**EXERCISE REQUIREMENTS**
Only the lines from the beginning of the data below through the line that contains "rewrite !filter_app. fold" should be repeated, exactly as written.

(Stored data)

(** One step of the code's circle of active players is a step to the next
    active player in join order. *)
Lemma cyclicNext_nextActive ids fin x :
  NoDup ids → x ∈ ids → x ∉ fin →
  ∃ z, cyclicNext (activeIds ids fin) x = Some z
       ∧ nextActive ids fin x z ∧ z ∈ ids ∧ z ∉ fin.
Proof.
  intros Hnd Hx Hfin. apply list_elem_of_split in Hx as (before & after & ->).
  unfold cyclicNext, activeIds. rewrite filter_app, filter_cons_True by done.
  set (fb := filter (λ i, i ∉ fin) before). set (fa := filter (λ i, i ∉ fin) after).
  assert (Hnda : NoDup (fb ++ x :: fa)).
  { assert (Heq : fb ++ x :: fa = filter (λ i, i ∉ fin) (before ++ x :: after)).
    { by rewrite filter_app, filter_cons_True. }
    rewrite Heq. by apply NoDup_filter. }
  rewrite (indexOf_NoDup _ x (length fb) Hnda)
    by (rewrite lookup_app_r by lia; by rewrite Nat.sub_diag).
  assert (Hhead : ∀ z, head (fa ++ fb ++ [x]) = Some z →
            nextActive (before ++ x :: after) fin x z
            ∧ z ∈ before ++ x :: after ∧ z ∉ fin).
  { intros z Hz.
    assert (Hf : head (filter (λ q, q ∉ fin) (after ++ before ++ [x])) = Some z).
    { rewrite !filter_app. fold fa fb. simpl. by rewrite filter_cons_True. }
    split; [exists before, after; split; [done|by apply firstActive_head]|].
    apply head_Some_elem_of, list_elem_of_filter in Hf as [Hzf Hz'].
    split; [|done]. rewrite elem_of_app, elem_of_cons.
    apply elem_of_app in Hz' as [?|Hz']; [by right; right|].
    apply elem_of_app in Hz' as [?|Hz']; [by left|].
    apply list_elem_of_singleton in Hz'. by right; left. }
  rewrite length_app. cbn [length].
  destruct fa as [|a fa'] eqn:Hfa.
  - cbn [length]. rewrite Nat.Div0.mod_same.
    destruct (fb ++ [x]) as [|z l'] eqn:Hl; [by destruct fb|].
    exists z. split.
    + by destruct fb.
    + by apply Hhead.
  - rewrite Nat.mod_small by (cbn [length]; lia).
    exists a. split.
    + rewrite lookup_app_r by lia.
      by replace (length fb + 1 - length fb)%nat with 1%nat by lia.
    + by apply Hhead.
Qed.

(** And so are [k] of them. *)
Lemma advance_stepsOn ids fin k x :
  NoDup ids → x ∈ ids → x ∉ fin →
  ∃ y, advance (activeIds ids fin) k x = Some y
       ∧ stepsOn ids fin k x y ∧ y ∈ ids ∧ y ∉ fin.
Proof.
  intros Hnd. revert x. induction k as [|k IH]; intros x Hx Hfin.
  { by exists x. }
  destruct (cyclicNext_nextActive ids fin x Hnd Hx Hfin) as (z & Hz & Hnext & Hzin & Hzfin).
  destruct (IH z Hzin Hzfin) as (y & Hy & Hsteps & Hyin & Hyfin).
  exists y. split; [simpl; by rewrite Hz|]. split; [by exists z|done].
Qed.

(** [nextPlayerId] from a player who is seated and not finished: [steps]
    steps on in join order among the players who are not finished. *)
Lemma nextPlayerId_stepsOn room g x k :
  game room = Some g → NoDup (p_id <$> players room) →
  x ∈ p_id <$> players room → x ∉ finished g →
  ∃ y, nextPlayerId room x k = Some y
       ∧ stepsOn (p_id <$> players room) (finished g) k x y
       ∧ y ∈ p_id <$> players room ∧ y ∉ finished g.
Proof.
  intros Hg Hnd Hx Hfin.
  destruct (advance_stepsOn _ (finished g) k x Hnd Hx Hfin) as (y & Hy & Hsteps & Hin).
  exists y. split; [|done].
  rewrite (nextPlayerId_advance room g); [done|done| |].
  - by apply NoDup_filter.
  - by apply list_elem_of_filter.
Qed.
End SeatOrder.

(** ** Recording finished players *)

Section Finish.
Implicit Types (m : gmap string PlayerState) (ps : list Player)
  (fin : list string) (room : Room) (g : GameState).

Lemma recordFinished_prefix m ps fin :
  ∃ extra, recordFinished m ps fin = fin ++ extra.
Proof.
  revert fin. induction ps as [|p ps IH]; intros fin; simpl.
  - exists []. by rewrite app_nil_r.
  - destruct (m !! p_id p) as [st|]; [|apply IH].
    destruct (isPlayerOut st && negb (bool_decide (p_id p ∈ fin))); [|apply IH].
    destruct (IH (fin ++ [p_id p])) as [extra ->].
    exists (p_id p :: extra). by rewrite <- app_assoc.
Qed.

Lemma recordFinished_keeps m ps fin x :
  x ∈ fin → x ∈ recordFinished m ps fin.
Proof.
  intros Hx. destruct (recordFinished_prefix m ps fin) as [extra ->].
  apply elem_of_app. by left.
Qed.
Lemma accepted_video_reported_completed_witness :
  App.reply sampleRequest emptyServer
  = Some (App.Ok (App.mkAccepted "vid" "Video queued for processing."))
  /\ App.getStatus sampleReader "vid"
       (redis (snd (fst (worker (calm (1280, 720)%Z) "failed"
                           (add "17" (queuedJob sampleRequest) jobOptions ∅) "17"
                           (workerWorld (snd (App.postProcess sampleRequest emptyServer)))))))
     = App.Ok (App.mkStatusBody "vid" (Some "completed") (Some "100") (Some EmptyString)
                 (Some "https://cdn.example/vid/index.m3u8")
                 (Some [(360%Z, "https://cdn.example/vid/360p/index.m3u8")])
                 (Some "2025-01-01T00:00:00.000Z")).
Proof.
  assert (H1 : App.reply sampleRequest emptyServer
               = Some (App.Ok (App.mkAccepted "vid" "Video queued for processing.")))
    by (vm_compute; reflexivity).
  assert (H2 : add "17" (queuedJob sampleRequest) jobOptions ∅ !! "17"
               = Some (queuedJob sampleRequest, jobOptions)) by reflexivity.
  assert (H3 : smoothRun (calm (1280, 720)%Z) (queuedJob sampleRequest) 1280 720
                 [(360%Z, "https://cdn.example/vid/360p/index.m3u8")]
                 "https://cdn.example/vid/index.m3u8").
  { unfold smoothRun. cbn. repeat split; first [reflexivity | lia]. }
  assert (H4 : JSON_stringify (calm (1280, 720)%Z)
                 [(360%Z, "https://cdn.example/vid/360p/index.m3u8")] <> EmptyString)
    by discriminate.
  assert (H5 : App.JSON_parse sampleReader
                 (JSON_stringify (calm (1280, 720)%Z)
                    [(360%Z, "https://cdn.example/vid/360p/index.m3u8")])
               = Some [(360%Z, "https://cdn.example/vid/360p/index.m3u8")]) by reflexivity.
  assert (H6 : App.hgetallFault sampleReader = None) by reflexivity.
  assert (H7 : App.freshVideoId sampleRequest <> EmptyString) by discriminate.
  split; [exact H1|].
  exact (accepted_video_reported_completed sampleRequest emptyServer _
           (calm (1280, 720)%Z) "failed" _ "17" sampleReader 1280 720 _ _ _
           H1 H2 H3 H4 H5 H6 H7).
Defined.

**EXERCISE ANSWER**
(** One step of the code's circle of active players is a step to the next
    active player in join order. *)
Lemma cyclicNext_nextActive ids fin x :
  NoDup ids → x ∈ ids → x ∉ fin →
  ∃ z, cyclicNext (activeIds ids fin) x = Some z
       ∧ nextActive ids fin x z ∧ z ∈ ids ∧ z ∉ fin.
Proof.
  intros Hnd Hx Hfin. apply list_elem_of_split in Hx as (before & after & ->).
  unfold cyclicNext, activeIds. rewrite filter_app, filter_cons_True by done.
  set (fb := filter (λ i, i ∉ fin) before). set (fa := filter (λ i, i ∉ fin) after).
  assert (Hnda : NoDup (fb ++ x :: fa)).
  { assert (Heq : fb ++ x :: fa = filter (λ i, i ∉ fin) (before ++ x :: after)).
    { by rewrite filter_app, filter_cons_True. }
    rewrite Heq. by apply NoDup_filter. }
  rewrite (indexOf_NoDup _ x (length fb) Hnda)
    by (rewrite lookup_app_r by lia; by rewrite Nat.sub_diag).
  assert (Hhead : ∀ z, head (fa ++ fb ++ [x]) = Some z →
            nextActive (before ++ x :: after) fin x z
            ∧ z ∈ before ++ x :: after ∧ z ∉ fin).
  { intros z Hz.
    assert (Hf : head (filter (λ q, q ∉ fin) (after ++ before ++ [x])) = Some z).
    { rewrite !filter_app. fold fa fb. simpl. by rewrite filter_cons_True. }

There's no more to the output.